• **Required work**
What is the count of lines in the listing below that hold the string "succ"? Reply with that number alone.

______________________________

(* ===== verification/GoFloat.v ===== *)
(** Package math/big: the floating-point numbers that balances are printed
    with ([Coin.Calculate] of relayer/types).

    A float is the fraction it stands for; rounding is to the nearest, ties to
    even, as [big.Float], [float64] and [fmt]'s ["%.18f"] have it. *)
From stdpp Require Import gmap strings list.
From Stdlib Require Import ZArith Lia.
From S2P Require Import Prelude GoStd Types.
Open Scope Z_scope.

(** The integer nearest to [num / den]. *)
Definition rne (num den : Z) : Z :=
  let q := num / den in
  let r := num mod den in
  if 2 * r <? den then q
  else if den <? 2 * r then q + 1
  else if Z.even q then q else q + 1.

(** [num / den * 2 ^ k], for either sign of [k]. *)
Definition scale (k : Z) (x : Z * Z) : Z * Z :=
  if 0 <=? k then (x.1 * 2 ^ k, x.2) else (x.1, x.2 * 2 ^ (- k)).

(** A positive fraction rounded to a mantissa of [bits] bits. *)
Definition round_to (bits : Z) (x : Z * Z) : Z * Z :=
  if x.1 =? 0 then (0, 1)
  else
    let k := bits + Z.log2 x.2 - Z.log2 x.1 in
    let y := scale k x in
    let k := if 2 ^ bits * y.2 <=? y.1 then k - 1 else k in
    let y := scale k x in
    scale (- k) (rne y.1 y.2, 1).

(** [Coin.Calculate]: the amount over 1e18, as a [big.Float] of 64 bits, then as
    a [float64], printed with eighteen decimals. *)
Definition unit18 : Z := 10 ^ 18.
Definition pad18 (s : string) : string := String.concat "" (replicate (18 - String.length s) "0") +:+ s.

Definition Calculate_value (amount : Z) : Z :=
  let x := round_to 53 (round_to 64 (amount, unit18)) in rne (x.1 * unit18) x.2.

Definition Coin_Calculate (c : Coin) : string :=
  let v := Calculate_value (co_Amount c) in
  FormatInt (v / unit18) 10 +:+ "." +:+ pad18 (FormatInt (v mod unit18) 10) +:+ " " +:+ co_Denom c.

(** * How far a rounded number can be off *)

Lemma rne_error num den : 0 < den → - den ≤ 2 * (rne num den * den - num) ≤ den.
Proof.
  intros Hd. unfold rne. pose proof (Z.div_mod num den). pose proof (Z.mod_pos_bound num den Hd).
  destruct (Z.ltb_spec (2 * (num mod den)) den); [nia|].
  destruct (Z.ltb_spec den (2 * (num mod den))); [nia|]. destruct (Z.even _); nia.
Qed.

(** Two fractions that differ by at most one part in [2 ^ bits]. *)
Definition close (bits : Z) (x y : Z * Z) : Prop :=
  2 ^ bits * Z.abs (y.1 * x.2 - x.1 * y.2) ≤ x.1 * y.2.

Lemma scale_den k x : 0 < x.2 → 0 < (scale k x).2.
Proof.
  intros. unfold scale. destruct (Z.leb_spec 0 k); cbn; [done|].
  pose proof (Z.pow_pos_nonneg 2 (- k)). nia.
Qed.

(** Scaling by [k] and back multiplies both sides alike. *)
Lemma close_scaled bits k x m :
  0 < x.2 → 2 ^ bits * Z.abs (m * (scale k x).2 - (scale k x).1) ≤ (scale k x).1 →
  close bits x (scale (- k) (m, 1)).
Proof.
  intros Hx. unfold close, scale. destruct (Z.leb_spec 0 k) as [Hk|Hk]; cbn [fst snd].
  - destruct (Z.eq_dec k 0) as [->|]; cbn [fst snd].
    + change (0 <=? - 0) with true. cbn [fst snd]. change (2 ^ (- 0)) with 1. change (2 ^ 0) with 1.
      by rewrite !Z.mul_1_r.
    + destruct (Z.leb_spec 0 (- k)); [lia|]. cbn [fst snd]. by rewrite Z.opp_involutive, Z.mul_1_l.
  - destruct (Z.leb_spec 0 (- k)); [|lia]. cbn [fst snd]. rewrite Z.mul_1_r.
    by replace ((m * 2 ^ (- k)) * x.2) with (m * (x.2 * 2 ^ (- k))) by ring.
Qed.

(** The mantissa chosen has [bits] bits. *)
Lemma scale_large bits x :
  0 < x.1 → 0 < x.2 → 0 < bits →
  let k := bits + Z.log2 x.2 - Z.log2 x.1 in
  let y := scale k x in
  2 ^ (bits - 1) * y.2 ≤ y.1.
Proof.
  intros Hn Hd Hb k y. pose proof (Z.log2_spec x.1 Hn) as [Hn1 Hn2].
  pose proof (Z.log2_spec x.2 Hd) as [Hd1 Hd2]. pose proof (Z.log2_nonneg x.1). pose proof (Z.log2_nonneg x.2).
  assert (2 ^ (bits - 1) * 2 ^ Z.succ (Z.log2 x.2) = 2 ^ (bits + Z.log2 x.2)) as Hp.
  { rewrite <-Z.pow_add_r by lia. f_equal. lia. }
  assert (0 < 2 ^ (bits - 1)) by (apply Z.pow_pos_nonneg; lia).
  unfold y, scale. destruct (Z.leb_spec 0 k) as [Hk|Hk]; cbn [fst snd].
  - assert (2 ^ (bits + Z.log2 x.2) = 2 ^ k * 2 ^ Z.log2 x.1) as Hq.
    { rewrite <-Z.pow_add_r by lia. f_equal. unfold k. lia. }
    assert (0 < 2 ^ k) by (apply Z.pow_pos_nonneg; lia). nia.
  - assert (2 ^ (- k) * 2 ^ (bits + Z.log2 x.2) = 2 ^ Z.log2 x.1) as Hq.
    { rewrite <-Z.pow_add_r by lia. f_equal. unfold k. lia. }
    assert (0 < 2 ^ (- k)) by (apply Z.pow_pos_nonneg; lia). nia.
Qed.

Lemma scale_pred k x : (scale (k - 1) x).1 * 2 * (scale k x).2 = (scale k x).1 * (scale (k - 1) x).2.
Proof.
  unfold scale. destruct (Z.leb_spec 0 k) as [Hk|Hk], (Z.leb_spec 0 (k - 1)) as [Hk1|Hk1]; try lia; cbn [fst snd].
  - replace k with (Z.succ (k - 1)) at 2 by lia. rewrite Z.pow_succ_r by lia. ring.
  - replace k with 0 by lia. change (2 ^ (- (0 - 1))) with 2. change (2 ^ 0) with 1. ring.
  - replace (- (k - 1)) with (Z.succ (- k)) by lia. rewrite Z.pow_succ_r by lia. ring.
Qed.

(** A rounded fraction is close to the one it stands for. *)
Lemma round_to_close bits x :
  0 < x.1 → 0 < x.2 → 0 < bits → close bits x (round_to bits x).
Proof.
  intros Hn Hd Hb. unfold round_to. destruct (Z.eqb_spec x.1 0); [lia|].
  set (k0 := bits + Z.log2 x.2 - Z.log2 x.1). set (k := if _ : bool then k0 - 1 else k0).
  pose proof (scale_den k x Hd) as Hy.
  assert (2 ^ bits = 2 ^ (bits - 1) * 2) as Hp.
  { replace bits with (Z.succ (bits - 1)) at 1 by lia. rewrite Z.pow_succ_r by lia. ring. }
  assert (2 ^ (bits - 1) * (scale k x).2 ≤ (scale k x).1) as Hlarge.
  { pose proof (scale_large bits x Hn Hd Hb) as Hl. cbn zeta in Hl. fold k0 in Hl. unfold k.
    destruct (Z.leb_spec (2 ^ bits * (scale k0 x).2) (scale k0 x).1) as [H0|]; [|done].
    pose proof (scale_pred k0 x) as Hs. pose proof (scale_den k0 x Hd).
    pose proof (scale_den (k0 - 1) x Hd). nia. }
  apply close_scaled; [done|]. pose proof (rne_error (scale k x).1 (scale k x).2 Hy). nia.
Qed.

Lemma close_pos bits x y : 0 < x.1 → 0 < x.2 → 0 < y.2 → 1 < bits → close bits x y → 0 < y.1.
Proof.
  unfold close. intros. assert (2 ^ 1 < 2 ^ bits) by (apply Z.pow_lt_mono_r; lia). nia.
Qed.

Lemma round_to_den bits x : 0 < (round_to bits x).2.
Proof. unfold round_to. destruct (_ =? _); [done|]. by apply scale_den. Qed.

(** Amounts up to 2^51 of the smallest unit are printed exactly. *)
Theorem Calculate_exact amount (Ha : 0 ≤ amount ≤ 2 ^ 51) : Calculate_value amount = amount.
Proof.
  unfold Calculate_value. destruct (Z.eq_dec amount 0) as [->|Hne]; [done|].
  set (v1 := round_to 64 (amount, unit18)). set (v2 := round_to 53 v1).
  assert (0 < unit18) as HU by done.
  assert (close 64 (amount, unit18) v1) as H1 by (apply round_to_close; cbn [fst snd]; lia).
  pose proof (round_to_den 64 (amount, unit18)) as Hd1. fold v1 in Hd1.
  assert (0 < v1.1) as Hn1 by (eapply close_pos; [..|exact H1]; cbn [fst snd]; lia).
  assert (close 53 v1 v2) as H2 by (apply round_to_close; lia).
  pose proof (round_to_den 53 v1) as Hd2. fold v2 in Hd2.
  pose proof (rne_error (v2.1 * unit18) v2.2 Hd2) as Hr.
  unfold close in H1, H2. cbn [fst snd] in H1. change (2 ^ 64) with 18446744073709551616 in H1.
  change (2 ^ 53) with 9007199254740992 in H2. change (2 ^ 51) with 2251799813685248 in Ha.
  set (e1 := v1.1 * unit18 - amount * v1.2) in *. set (e2 := v2.1 * v1.2 - v1.1 * v2.2) in *.
  set (k := rne _ _) in *.
  assert ((v2.1 * unit18 - amount * v2.2) * v1.2 = e2 * unit18 + e1 * v2.2) as He by (unfold e1, e2; ring).
  assert (9007199254740992 * (Z.abs e2 * unit18) ≤ (amount * v1.2 + Z.abs e1) * v2.2) as Hb2.
  { unfold e1 in *. nia. }
  set (E := v2.1 * unit18 - amount * v2.2) in *.
  assert (Z.abs E * v1.2 ≤ Z.abs e2 * unit18 + Z.abs e1 * v2.2) as HE.
  { rewrite <-(Z.abs_eq v1.2), <-Z.abs_mul, He by lia. etransitivity; [apply Z.abs_triangle|].
    rewrite !Z.abs_mul, (Z.abs_eq unit18), (Z.abs_eq v2.2) by lia. lia. }
  assert (18446744073709551616 * (Z.abs e1 * v2.2) ≤ amount * v1.2 * v2.2) as H1' by nia.
  assert (amount * v1.2 * v2.2 ≤ 2251799813685248 * (v1.2 * v2.2)) as HP by nia.
  assert (2 * (Z.abs E * v1.2) < v2.2 * v1.2) as Hlt by lia.
  assert (2 * Z.abs E < v2.2) as Hlt' by nia.
  assert (- v2.2 < (k - amount) * v2.2 < v2.2) by (unfold E in *; lia). nia.
Qed.

Lemma Calculate_exact_witness :
  Coin_Calculate (mkCoin "eth" 2251799813685247) = "0.002251799813685247 eth".
Proof. unfold Coin_Calculate. cbn [co_Amount]. rewrite Calculate_exact by lia. reflexivity. Defined.

(** Above, the last digits can be lost: a coin and one unit prints as a coin. *)
Example Calculate_inexact : Coin_Calculate (mkCoin "eth" (10 ^ 18 + 1)) = "1.000000000000000000 eth".
Proof. vm_compute. reflexivity. Qed.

______________________________

• **Response box**
4